La première fois que j’ai vu
Alix Delaporte, c’est en allant voir le court-métrage qu’elle avait fait avec
Clotilde Hesme. Et puis elle est venue nous voir jouer, Clotilde et moi, dans une pièce de Crimp, et j’ai su, plus tard, qu’elle m’avait bien aimé. Est-ce qu’elle a écrit Tony en pensant un peu à moi ? C’est toujours prétentieux de dire ça. Mais quand j’ai dit à Clotilde, un jour, que j’avais rendez-vous avec Alix, elle a poussé un soupir, du genre « Enfin ! ». Elle savait tout depuis longtemps, elle ne m’avait rien dit.

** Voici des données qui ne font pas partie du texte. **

(* ===== verification/Tun.v ===== *)
(** * Tun: packets between the TUN device and the gateway

    Models the parts of [crates/yggdrasil/src/tun.rs] that compute: the search for
    the largest MTU the kernel accepts, the sizes of the read slots for segmented
    packets, the accounting of read failures, the read loop, the reusable write
    slots and the batches of the write loop with their overflow accounting. The
    device (of the tun-rs crate) and the gateway are what they return; the sizes
    [VIRTIO_NET_HDR_LEN] and [IDEAL_BATCH_SIZE] of tun-rs are parameters. *)

From S2P Require Import Prelude.
From S2P Require Import Wire.
From stdpp Require Import options.
Open Scope Z_scope.

(** Arithmetic on [u16]: out of range is a panic (or a wrong value without
    overflow checks). *)
Definition checked16 (z : Z) : outcome Z := if decide (is_u16 z) then Ret z else Panic.

(** ** The MTU *)

(** [try_set n v]: whether the kernel accepts [v] in the [n]-th call. The calls
    made are recorded with their answers. *)
Fixpoint probe_loop (fuel : nat) (try_set : nat -> Z -> bool) (lo hi : Z) (calls : list (Z * bool))
    : outcome (Z * list (Z * bool)) :=
  match fuel with
  | O => Panic
  | S fuel =>
      if lo <? hi then
        d ← checked16 (hi - lo);
        d ← checked16 (d + 1);
        mid ← checked16 (lo + d / 2);
        let ok := try_set (length calls) mid in
        let calls := calls ++ [(mid, ok)] in
        if ok then probe_loop fuel try_set mid hi calls
        else hi ← checked16 (mid - 1); probe_loop fuel try_set lo hi calls
      else Ret (lo, calls)
  end.

(** A search over at most 2^16 values takes at most 16 rounds. *)
Definition probe_highest_mtu (floor requested : Z) (try_set : nat -> Z -> bool) : outcome (Z * list (Z * bool)) :=
  if requested <=? floor then Ret (floor, [])
  else
    let ok := try_set 0%nat requested in
    if ok then Ret (requested, [(requested, true)])
    else hi ← checked16 (requested - 1); probe_loop 17 try_set floor hi [(requested, false)].

(** ** Sizes *)

Definition GSO_BATCH_BUDGET : nat := Z.to_nat (2 ^ 20).
Definition GSO_MAX_AGGREGATE : nat := Z.to_nat 65535.
Definition GSO_MIN_SEGMENT : nat := Z.to_nat 1220.
Definition GSO_MIN_READ_SLOTS : nat := ((GSO_MAX_AGGREGATE + GSO_MIN_SEGMENT - 1) / GSO_MIN_SEGMENT)%nat.
Definition GSO_SEGMENT_HDR_CAP : nat := 128.
(** Nanoseconds. *)
Definition GSO_READ_LOG_INTERVAL : Z := 5000000000.
Definition GSO_READ_BACKOFF_AFTER : Z := 8.
Definition GSO_READ_BACKOFF : Z := 1000000.
Definition OVERFLOW_LOG_INTERVAL : Z := 5000000000.

Section Sizes.
Context (VIRTIO_NET_HDR_LEN IDEAL_BATCH_SIZE : nat).

Definition GSO_WRITE_BUF_CAP : nat := 2 * VIRTIO_NET_HDR_LEN + GSO_MAX_AGGREGATE.

(** [usize::clamp] panics when the bounds are reversed. *)
Definition clamp_usize (v lo hi : nat) : outcome nat :=
  if (hi <? lo)%nat then Panic else Ret (Nat.min (Nat.max v lo) hi).

Definition gso_batch_size (mtu slot_bytes : nat) : outcome nat :=
  let min_slots := (GSO_MAX_AGGREGATE / Nat.max mtu 1 + 2)%nat in
  if (slot_bytes =? 0)%nat then Panic
  else clamp_usize (GSO_BATCH_BUDGET / slot_bytes) min_slots (Nat.max IDEAL_BATCH_SIZE min_slots).

Definition slot_size (mtu i : nat) : nat :=
  Nat.min (GSO_SEGMENT_HDR_CAP + GSO_MAX_AGGREGATE / Nat.max i 1) mtu.

(** The loop from index [i] with [n] rounds left. *)
Fixpoint slots_loop (n i mtu total : nat) (sizes : list nat) : list nat :=
  match n with
  | O => sizes
  | S n =>
      let slot := slot_size mtu i in
      if ((GSO_BATCH_BUDGET <? total + slot) && (GSO_MIN_READ_SLOTS <=? length sizes))%nat then sizes
      else slots_loop n (S i) mtu (total + slot) (sizes ++ [slot])
  end.

Definition gso_read_slot_sizes (mtu : nat) : list nat := slots_loop IDEAL_BATCH_SIZE 0 (Nat.max mtu 1) 0 [].
End Sizes.

(** ** Read failures *)

Record GsoReadErrors := mkGsoReadErrors { ge_last_log : Z; ge_since_log : Z; ge_consecutive : Z }.

(** [checked_sub] fails when the clock has not run that long. *)
Definition GsoReadErrors_new (now : Z) : GsoReadErrors :=
  mkGsoReadErrors (if now <? GSO_READ_LOG_INTERVAL then now else now - GSO_READ_LOG_INTERVAL) 0 0.

(** The report, if one is logged, is the number of failures it covers. The
    counter is a [u64]. *)
Definition record_error (overflow_checks : bool) (now : Z) (e : GsoReadErrors) : outcome (Z * option Z * GsoReadErrors) :=
  let consecutive := Z.min (ge_consecutive e + 1) U32_MAX in
  since_log ← arith64 overflow_checks (ge_since_log e + 1);
  let backoff := if GSO_READ_BACKOFF_AFTER <=? consecutive then GSO_READ_BACKOFF else 0 in
  if GSO_READ_LOG_INTERVAL <=? elapsed now (ge_last_log e)
  then Ret (backoff, Some since_log, mkGsoReadErrors now 0 consecutive)
  else Ret (backoff, None, mkGsoReadErrors (ge_last_log e) since_log consecutive).

Definition record_success (e : GsoReadErrors) : GsoReadErrors :=
  mkGsoReadErrors (ge_last_log e) (ge_since_log e) 0.

(** ** The read loop *)

(** What [recv_split] returns: the slots and lengths it filled and how many, or
    an error at some time. *)
Inductive ReadResult :=
| ReadOk (bufs : list bytes) (sizes : list nat) (count : nat)
| ReadErr (now : Z).

(** What the loop does: packets for the gateway and pauses. *)
Inductive ReadAction := SendPacket (packet : bytes) | Pause (d : Z) | Report (failures : Z).

Fixpoint send_split (slots : list (bytes * nat)) : outcome (list ReadAction) :=
  match slots with
  | [] => Ret []
  | (buf, len) :: slots =>
      if (len =? 0)%nat then send_split slots
      else if (length buf <? len)%nat then Panic
      else rest ← send_split slots; Ret (SendPacket (take len buf) :: rest)
  end.

Definition read_step (overflow_checks : bool) (r : ReadResult) (e : GsoReadErrors)
    : outcome (list ReadAction * GsoReadErrors) :=
  match r with
  | ReadOk bufs sizes count =>
      acts ← send_split (take count (zip bufs sizes));
      Ret (acts, record_success e)
  | ReadErr now =>
      '(backoff, report, e) ← record_error overflow_checks now e;
      Ret ((match report with Some n => [Report n] | None => [] end) ++ (if backoff =? 0 then [] else [Pause backoff]), e)
  end.

(** The loop on the reads of the device; it has no exit of its own. *)
Fixpoint gso_read_loop (overflow_checks : bool) (reads : list ReadResult) (e : GsoReadErrors)
    : outcome (list ReadAction * GsoReadErrors) :=
  match reads with
  | [] => Ret ([], e)
  | r :: reads =>
      '(acts, e) ← read_step overflow_checks r e;
      '(more, e) ← gso_read_loop overflow_checks reads e;
      Ret (acts ++ more, e)
  end.

(** ** Write slots *)

Record GsoWriteBuf := mkGsoWriteBuf { wb_data : bytes; wb_len : nat }.

Section Slots.
Context (VIRTIO_NET_HDR_LEN : nat).

Definition GsoWriteBuf_new : GsoWriteBuf := mkGsoWriteBuf (replicate (GSO_WRITE_BUF_CAP VIRTIO_NET_HDR_LEN) 0) 0.

(** [&self.data[..self.len]] *)
Definition wb_as_ref (b : GsoWriteBuf) : outcome bytes :=
  if (length (wb_data b) <? wb_len b)%nat then Panic else Ret (take (wb_len b) (wb_data b)).

(** [Vec::resize] *)
Definition vec_resize (n : nat) (v : Z) (data : bytes) : bytes := take n data ++ replicate (n - length data) v.

Definition buf_resize (new_len : nat) (value : Z) (b : GsoWriteBuf) : GsoWriteBuf :=
  mkGsoWriteBuf (if (length (wb_data b) <? new_len)%nat then vec_resize new_len value (wb_data b) else wb_data b) new_len.

(** [data[start..].copy_from_slice(src)] within the length. *)
Definition overwrite (start : nat) (src data : bytes) : bytes := take start data ++ src ++ drop (start + length src) data.

Definition buf_extend_from_slice (src : bytes) (b : GsoWriteBuf) : GsoWriteBuf :=
  let end_ := (wb_len b + length src)%nat in
  let data := if (length (wb_data b) <? end_)%nat then vec_resize end_ 0 (wb_data b) else wb_data b in
  mkGsoWriteBuf (overwrite (wb_len b) src data) end_.

(** [copy_within] panics when the source or the target is out of range. *)
Definition place_packet (slot_data : bytes) (start len : nat) : outcome (bytes * nat) :=
  if (start =? VIRTIO_NET_HDR_LEN)%nat then Ret (slot_data, (VIRTIO_NET_HDR_LEN + len)%nat)
  else if ((length slot_data <? start + len) || (length slot_data <? VIRTIO_NET_HDR_LEN + len))%nat then Panic
  else Ret (overwrite VIRTIO_NET_HDR_LEN (take len (drop start slot_data)) slot_data, (VIRTIO_NET_HDR_LEN + len)%nat).

(** [read_packet_into_slot] with what the gateway did to the buffer it was
    given, one byte before the body: its bytes, and where the packet is in it. *)
Record RwcRead := mkRwcRead { rr_buf : bytes; rr_start : nat; rr_len : nat }.

Definition read_packet_into_slot (r : RwcRead) (slot : GsoWriteBuf) : outcome GsoWriteBuf :=
  let data := overwrite (VIRTIO_NET_HDR_LEN - 1) (rr_buf r) (wb_data slot) in
  let start := (VIRTIO_NET_HDR_LEN - 1 + rr_start r)%nat in
  '(data, len) ← place_packet data start (rr_len r);
  Ret (mkGsoWriteBuf data len).
End Slots.

(** ** The write loop *)

(** The accounting of packets dropped by a full device. *)
Record OverflowLog := mkOverflowLog { ol_last : Z; ol_batches : Z; ol_at_risk : Z }.

Definition OverflowLog_new (now : Z) : OverflowLog :=
  mkOverflowLog (if now <? 60000000000 then now else now - 60000000000) 0 0.

(** A batch of [count] packets overflowed; the report, if any, is the batches and
    packets it covers. *)
Definition record_overflow (overflow_checks : bool) (now : Z) (count : nat) (o : OverflowLog)
    : outcome (option (Z * Z) * OverflowLog) :=
  batches ← arith64 overflow_checks (ol_batches o + 1);
  at_risk ← arith64 overflow_checks (ol_at_risk o + Z.of_nat count);
  if OVERFLOW_LOG_INTERVAL <=? elapsed now (ol_last o)
  then Ret (Some (batches, at_risk), mkOverflowLog now 0 0)
  else Ret (None, mkOverflowLog (ol_last o) batches at_risk).

(** What the device does to a slot while it coalesces: the two operations of
    [ExpandBuffer], and stores through [as_mut]. *)
Inductive SlotOp := OpResize (n : nat) (v : Z) | OpExtend (src : bytes) | OpStore (at_ : nat) (src : bytes).

Definition slot_op (op : SlotOp) (b : GsoWriteBuf) : GsoWriteBuf :=
  match op with
  | OpResize n v => buf_resize n v b
  | OpExtend src => buf_extend_from_slice src b
  | OpStore at_ src =>
      if (at_ + length src <=? wb_len b)%nat then mkGsoWriteBuf (overwrite at_ src (wb_data b)) (wb_len b) else b
  end.

(** The answers of [read] and [try_read] of the gateway. *)
Inductive ReadAnswer := GotPacket (r : RwcRead) | ReadFailed.
Inductive TryAnswer := TryPacket (r : RwcRead) | TryEmpty | TryFailed.

Inductive SendResult := SendDone | SendOverflow (now : Z) | SendFailed.

(** A round of the loop: what the gateway and the device answer, and what the
    device does to each slot. *)
Record WriteRound := mkWriteRound {
  wr_first : ReadAnswer;
  wr_more : list TryAnswer;
  wr_result : SendResult;
  wr_ops : list (list SlotOp) }.

Section WriteLoop.
Context (VIRTIO_NET_HDR_LEN : nat) (overflow_checks : bool).

(** The inner loop on the slots from [count] on; [None] is its [return]. *)
Fixpoint fill_slots (answers : list TryAnswer) (done rest : list GsoWriteBuf) {struct rest}
    : outcome (option (list GsoWriteBuf * list GsoWriteBuf)) :=
  match rest with
  | [] => Ret (Some (done, []))
  | slot :: rest' =>
      match answers with
      | TryPacket r :: answers =>
          slot ← read_packet_into_slot VIRTIO_NET_HDR_LEN r slot;
          fill_slots answers (done ++ [slot]) rest'
      | TryEmpty :: _ | [] => Ret (Some (done, rest))
      | TryFailed :: _ => Ret None
      end
  end.

(** The slots of one batch, filled and left over. [bufs[0]] panics when there is
    no slot. *)
Definition collect_batch (first : ReadAnswer) (answers : list TryAnswer) (bufs : list GsoWriteBuf)
    : outcome (option (list GsoWriteBuf * list GsoWriteBuf)) :=
  match bufs with
  | [] => Panic
  | slot :: rest =>
      match first with
      | ReadFailed => Ret None
      | GotPacket r => slot ← read_packet_into_slot VIRTIO_NET_HDR_LEN r slot; fill_slots answers [slot] rest
      end
  end.

Record WriteState := mkWriteState { ws_bufs : list GsoWriteBuf; ws_log : OverflowLog; ws_ended : bool }.

(** One round: the slots handed to [send_multiple], the report, the state. *)
Definition write_round (r : WriteRound) (s : WriteState)
    : outcome (option (list GsoWriteBuf) * option (Z * Z) * WriteState) :=
  batch ← collect_batch (wr_first r) (wr_more r) (ws_bufs s);
  match batch with
  | None => Ret (None, None, mkWriteState (ws_bufs s) (ws_log s) true)
  | Some (batch, rest) =>
      let after := imap (fun i b => foldl (fun b op => slot_op op b) b (default [] (wr_ops r !! i))) batch in
      match wr_result r with
      | SendDone => Ret (Some batch, None, mkWriteState (after ++ rest) (ws_log s) false)
      | SendOverflow now =>
          '(report, o) ← record_overflow overflow_checks now (length batch) (ws_log s);
          Ret (Some batch, report, mkWriteState (after ++ rest) o false)
      | SendFailed => Ret (Some batch, None, mkWriteState (after ++ rest) (ws_log s) true)
      end
  end.

Fixpoint write_rounds (rs : list WriteRound) (s : WriteState)
    : outcome (list (list GsoWriteBuf) * list (Z * Z) * WriteState) :=
  match rs with
  | [] => Ret ([], [], s)
  | r :: rs =>
      if ws_ended s then Ret ([], [], s)
      else
        '(batch, report, s) ← write_round r s;
        '(batches, reports, s) ← write_rounds rs s;
        Ret (option_list batch ++ batches, option_list report ++ reports, s)
  end.

Definition tun_write_loop_gso (IDEAL_BATCH_SIZE mtu : nat) (now : Z) (rs : list WriteRound)
    : outcome (list (list GsoWriteBuf) * list (Z * Z) * WriteState) :=
  batch ← gso_batch_size IDEAL_BATCH_SIZE mtu (GSO_WRITE_BUF_CAP VIRTIO_NET_HDR_LEN);
  write_rounds rs (mkWriteState (replicate batch (GsoWriteBuf_new VIRTIO_NET_HDR_LEN)) (OverflowLog_new now) false).
End WriteLoop.

(** *** Without offload: one packet at a time. *)
Inductive PlainRead := PlainPacket (p : bytes) (result : SendResult) | PlainFailed.

Record PlainState := mkPlainState { pl_last : Z; pl_dropped : Z; pl_ended : bool }.

Definition PlainState_new (now : Z) : PlainState :=
  mkPlainState (if now <? 60000000000 then now else now - 60000000000) 0 false.

(** One round: the packet offered to the device and the report. *)
Definition plain_round (overflow_checks : bool) (r : PlainRead) (s : PlainState)
    : outcome (option bytes * option Z * PlainState) :=
  match r with
  | PlainFailed => Ret (None, None, mkPlainState (pl_last s) (pl_dropped s) true)
  | PlainPacket p SendDone => Ret (Some p, None, s)
  | PlainPacket p SendFailed => Ret (Some p, None, mkPlainState (pl_last s) (pl_dropped s) true)
  | PlainPacket p (SendOverflow now) =>
      dropped ← arith64 overflow_checks (pl_dropped s + 1);
      if OVERFLOW_LOG_INTERVAL <=? elapsed now (pl_last s)
      then Ret (Some p, Some dropped, mkPlainState now 0 false)
      else Ret (Some p, None, mkPlainState (pl_last s) dropped false)
  end.

Fixpoint tun_write_loop (overflow_checks : bool) (rs : list PlainRead) (s : PlainState)
    : outcome (list bytes * list Z * PlainState) :=
  match rs with
  | [] => Ret ([], [], s)
  | r :: rs =>
      if pl_ended s then Ret ([], [], s)
      else
        '(p, report, s) ← plain_round overflow_checks r s;
        '(ps, reports, s) ← tun_write_loop overflow_checks rs s;
        Ret (option_list p ++ ps, option_list report ++ reports, s)
  end.

(** Errors of the device: their kind, and the code of the system. *)
Inductive IoKind := WouldBlock | TimedOut | OtherKind.
Definition ENOBUFS : Z := 105.
Definition is_tun_write_overflow (kind : IoKind) (raw_os_error : option Z) : bool :=
  match kind with
  | WouldBlock => true
  | _ => match raw_os_error with Some code => code =? ENOBUFS | None => false end
  end.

J’ai lu le scénario d’Angèle et Tony; j’ai toujours du mal à dire pourquoi j’aime ou je n’aime pas, mais je sais que ce qui m’a plu, c’est que ça parlait de gens que je connais. J’ai grandi en Normandie, entre Fécamp et Rouen, et j’ai connu des gens qui auraient pu être pécheurs. Des gens durs, un monde qui n’est pas celui de la ville : il y avait ça dans le projet. Et puis je voyais le personnage, c’est-à-dire qu’il me paraissait évident, je voyais ses « engrenages », je voyais bien de quelle fenêtre il regardait le monde.